• [ACTIVITY]: Print the line that has "coherent v -> answers (plain_check_uid" in it, then every remaining line of the data, exactly and without anything extra.

• [Collected data]:
Lemma answers_CheckSignature n u v :
  coherent v -> name_of (bundleMgr_ v) u = n ->
  answers (plain_signature (signatureConfig_ v) (bundleMgr_ v) n u) v (CheckSignature u n v).
Proof.
  intros Hv Hn. unfold CheckSignature, plain_signature, GetSignatureFromConfig.
  rewrite (coh_mgr _ Hv). simpl.
  destruct (signatureConfig_ v !! n) as [c|] eqn:Ec; [|by apply answers_report].
  (* the miss, from a state [v'] that differs in the cache only *)
  assert (Hmiss : forall v', coherent v' -> bundleMgr_ v' = bundleMgr_ v ->
    signatureConfig_ v' = signatureConfig_ v ->
    answers (if (signature_of (bundleMgr_ v) u).1 =? 0
             then if String.eqb (signature_of (bundleMgr_ v) u).2 c then CHECK_OK else ERR_SIGNATURE_NO_MATCH
             else ERR_INTERNAL_ERROR) v
      (let '(signatureInfo, v) := GetSignatureInfo u v' in
       match signatureInfo with
       | Some signatureInfo =>
           let isValid := String.eqb signatureInfo c in
           let v := UpdateSignatureCache n u isValid v in
           let v := if negb isValid then ReportCheckError n "ERR_SIGNATURE_NO_MATCH" v else v in
           (if isValid then CHECK_OK else ERR_SIGNATURE_NO_MATCH, v)
       | None => (ERR_INTERNAL_ERROR, ReportCheckError n "ERR_INTERNAL_ERROR/GetSignatureError" v)
       end)).
  { intros v' Hv' Em Es. unfold GetSignatureInfo. rewrite on_bundleMgr_pure by apply pure_signature.
    fold (signature_of (bundleMgr_ v') u). rewrite Em.
    destruct (signature_of (bundleMgr_ v) u) as [ret info] eqn:Ei. simpl.
    destruct (ret =? 0) eqn:E0; [|by apply answers_report].
    assert (Hc : coherent (UpdateSignatureCache n u (String.eqb info c) v')).
    { pose proof (coherent_new_entry n u c v' Hv') as H. rewrite Em, Es, Ei in H. apply H; [done| |done].
      simpl. by apply Z.eqb_eq. }
    assert (Hm : bundleMgr_ (UpdateSignatureCache n u (String.eqb info c) v') = bundleMgr_ v
                 /\ signatureConfig_ (UpdateSignatureCache n u (String.eqb info c) v') = signatureConfig_ v).
    { unfold UpdateSignatureCache. by destruct (_ >=? _). }
    destruct Hm. simpl. destruct (String.eqb info c); simpl; [by split_and!|by apply answers_report]. }
  unfold CheckSignatureCache. destruct (validCache_ v !! n) as [[cu cb]|] eqn:Ev; [|by apply Hmiss].
  destruct (Z.eqb_spec cu u) as [->|]; [|apply Hmiss; [by apply coherent_forget|done..]].
  pose proof (coh_valid _ Hv _ _ _ Ev) as (_ & Es & c' & Ec' & ->). rewrite Ec in Ec'. injection Ec' as <-.
  rewrite Es. simpl. by split_and!.
Qed.

Lemma find_uid_name k n uid users :
  0 <= find_uid k n uid users -> uid < 0 -> name_of k (find_uid k n uid users) = n.
Proof.
  revert uid. induction users as [|x users IH]; intros uid; simpl; [lia|].
  destruct (_ >=? 0) eqn:E; [intros H _; by apply uid_has_name|].
  intros H _. apply IH; [done|]. rewrite Z.geb_leb, Z.leb_gt in E. lia.
Qed.

Lemma run_uid_for_users n uid users v :
  coherent v -> find_uid (bundleMgr_ v) n uid users = uid_of (bundleMgr_ v) n -> uid < 0 ->
  let o := uid_for_users n uid users v in
  o.1 = uid_of (bundleMgr_ v) n /\ coherent o.2 /\
  bundleMgr_ o.2 = bundleMgr_ v /\ signatureConfig_ o.2 = signatureConfig_ v.
Proof.
  intros Hv. revert uid. induction users as [|x users IH]; intros uid Hf Hneg; simpl in *; [done|].
  rewrite on_bundleMgr_pure by apply pure_uid.
  destruct (_ >=? 0) eqn:E; [|apply IH; [done|]; rewrite Z.geb_leb, Z.leb_gt in E; lia].
  rewrite Z.geb_leb, Z.leb_le in E. simpl. split_and!; try done.
  destruct Hv as [H1 H2 H3 H4]. split; simpl; try done.
  intros n' u' [[<- <-]|[_ Hl]]%lookup_insert_Some; [done|by apply H3].
Qed.

Lemma answers_ByBundleName n v :
  coherent v -> answers (plain_check (signatureConfig_ v) (bundleMgr_ v) n) v (CheckSignatureByBundleName n v).
Proof.
  intros Hv. unfold CheckSignatureByBundleName, plain_check. rewrite (coh_mgr _ Hv). simpl.
  destruct (String.eqb_spec n "") as [->|Hn]; [by apply answers_report|].
  assert (Hrest : forall uid v', uid = uid_of (bundleMgr_ v) n -> coherent v' ->
    bundleMgr_ v' = bundleMgr_ v -> signatureConfig_ v' = signatureConfig_ v ->
    answers (if uid_of (bundleMgr_ v) n <? 0 then ERR_INTERNAL_ERROR
             else plain_signature (signatureConfig_ v) (bundleMgr_ v) n (uid_of (bundleMgr_ v) n)) v
      (if uid <? 0 then (ERR_INTERNAL_ERROR, ReportCheckError n "ERR_INTERNAL_ERROR/ConvertUid" v')
       else CheckSignature uid n v')).
  { intros uid v' -> Hv' Em Es. destruct (_ <? 0) eqn:E; [by apply answers_report|].
    rewrite Z.ltb_ge in E. rewrite <- Em, <- Es.
    destruct (answers_CheckSignature n (uid_of (bundleMgr_ v') n) v' Hv') as (A1 & A2 & A3 & A4).
    { apply find_uid_name; [|lia]. fold (uid_of (bundleMgr_ v') n). by rewrite Em. }
    split_and!; [done|done|congruence..]. }
  destruct (bundleNameToUid_ v !! n) as [u|] eqn:Eu; simpl.
  - pose proof (coh_uid _ Hv _ _ Eu) as [Hpos Hu].
    destruct (Z.ltb_spec u 0); [lia|]. change (answers (if uid_of (bundleMgr_ v) n <? 0 then ERR_INTERNAL_ERROR
      else plain_signature (signatureConfig_ v) (bundleMgr_ v) n (uid_of (bundleMgr_ v) n)) v
      (if u <? 0 then (ERR_INTERNAL_ERROR, ReportCheckError n "ERR_INTERNAL_ERROR/ConvertUid" v)
       else CheckSignature u n v)). by apply Hrest.
  - unfold GetCurrentUserId. rewrite (coh_mgr _ Hv). simpl. rewrite on_bundleMgr_pure by apply pure_users.
    pose proof (run_uid_for_users n (-1) (bm_GetCurrentUserId (bundleMgr_ v)).1 v Hv eq_refl ltac:(lia)) as H.
    destruct (uid_for_users _ _ _ _) as [uid v']. destruct H as (E1 & E2 & E3 & E4). by apply Hrest.
Qed.

Lemma answers_ByUid u v :
  coherent v -> answers (plain_check_uid (signatureConfig_ v) (bundleMgr_ v) u) v (CheckSignatureByUid u v).
Proof.
  intros Hv. unfold CheckSignatureByUid, plain_check_uid. rewrite (coh_mgr _ Hv). simpl.
  rewrite on_bundleMgr_pure by apply pure_name. fold (name_of (bundleMgr_ v) u).
  destruct (String.eqb_spec (name_of (bundleMgr_ v) u) ""); [by apply answers_report|].
  by apply answers_CheckSignature.
Qed.

(** ** Changes *)

Lemma coherent_install n k v :
  coherent v -> only_changes n (bundleMgr_ v) k ->
  coherent (OnAppInstallChanged n (v <| bundleMgr_ := k |>)).
Proof.
  intros [H1 H2 H3 H4] [Hu Hs]. split; simpl; try done.
  - etrans; [|exact H2]. apply Nat2Z.inj_le. apply map_subseteq_size, delete_subseteq.
  - intros n' u [Hne Hl]%lookup_delete_Some. destruct (H3 _ _ Hl). by rewrite Hu.
  - intros n' u b [Hne Hl]%lookup_delete_Some. destruct (H4 _ _ _ Hl) as (En & E0 & c & Ec & Eb).
    destruct (Hs u) as [-> ->]; [congruence|]. eauto.
Qed.

Lemma AddSignatureConfig_spec l v :
  coherent v -> let v' := AddSignatureConfig l v in
  coherent v' /\ bundleMgr_ v' = bundleMgr_ v /\ signatureConfig_ v' = add_config l (signatureConfig_ v).
Proof.
  revert v. induction l as [|[n c] l IH]; intros v Hv; simpl; [done|].
  unfold AddSignatureConfig. simpl.
  destruct (IH (v <| signatureConfig_ ::= <[n:=c]> |> <| validCache_ ::= delete n |>)) as (E1 & E2 & E3); [|done].
  destruct Hv as [H1 H2 H3 H4]. split; simpl; try done.
  - etrans; [|exact H2]. apply Nat2Z.inj_le. apply map_subseteq_size, delete_subseteq.
  - intros n' u b [Hne Hl]%lookup_delete_Some. destruct (H4 _ _ _ Hl) as (En & E0 & c' & Ec & Eb).
    split_and!; try done. exists c'. by rewrite lookup_insert_ne.
Qed.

• [TASK RESPONSE]:
  coherent v -> answers (plain_check_uid (signatureConfig_ v) (bundleMgr_ v) u) v (CheckSignatureByUid u v).
Proof.
  intros Hv. unfold CheckSignatureByUid, plain_check_uid. rewrite (coh_mgr _ Hv). simpl.
  rewrite on_bundleMgr_pure by apply pure_name. fold (name_of (bundleMgr_ v) u).
  destruct (String.eqb_spec (name_of (bundleMgr_ v) u) ""); [by apply answers_report|].
  by apply answers_CheckSignature.
Qed.

(** ** Changes *)

Lemma coherent_install n k v :
  coherent v -> only_changes n (bundleMgr_ v) k ->
  coherent (OnAppInstallChanged n (v <| bundleMgr_ := k |>)).
Proof.
  intros [H1 H2 H3 H4] [Hu Hs]. split; simpl; try done.
  - etrans; [|exact H2]. apply Nat2Z.inj_le. apply map_subseteq_size, delete_subseteq.
  - intros n' u [Hne Hl]%lookup_delete_Some. destruct (H3 _ _ Hl). by rewrite Hu.
  - intros n' u b [Hne Hl]%lookup_delete_Some. destruct (H4 _ _ _ Hl) as (En & E0 & c & Ec & Eb).
    destruct (Hs u) as [-> ->]; [congruence|]. eauto.
Qed.

Lemma AddSignatureConfig_spec l v :
  coherent v -> let v' := AddSignatureConfig l v in
  coherent v' /\ bundleMgr_ v' = bundleMgr_ v /\ signatureConfig_ v' = add_config l (signatureConfig_ v).
Proof.
  revert v. induction l as [|[n c] l IH]; intros v Hv; simpl; [done|].
  unfold AddSignatureConfig. simpl.
  destruct (IH (v <| signatureConfig_ ::= <[n:=c]> |> <| validCache_ ::= delete n |>)) as (E1 & E2 & E3); [|done].
  destruct Hv as [H1 H2 H3 H4]. split; simpl; try done.
  - etrans; [|exact H2]. apply Nat2Z.inj_le. apply map_subseteq_size, delete_subseteq.
  - intros n' u b [Hne Hl]%lookup_delete_Some. destruct (H4 _ _ _ Hl) as (En & E0 & c' & Ec & Eb).
    split_and!; try done. exists c'. by rewrite lookup_insert_ne.
Qed.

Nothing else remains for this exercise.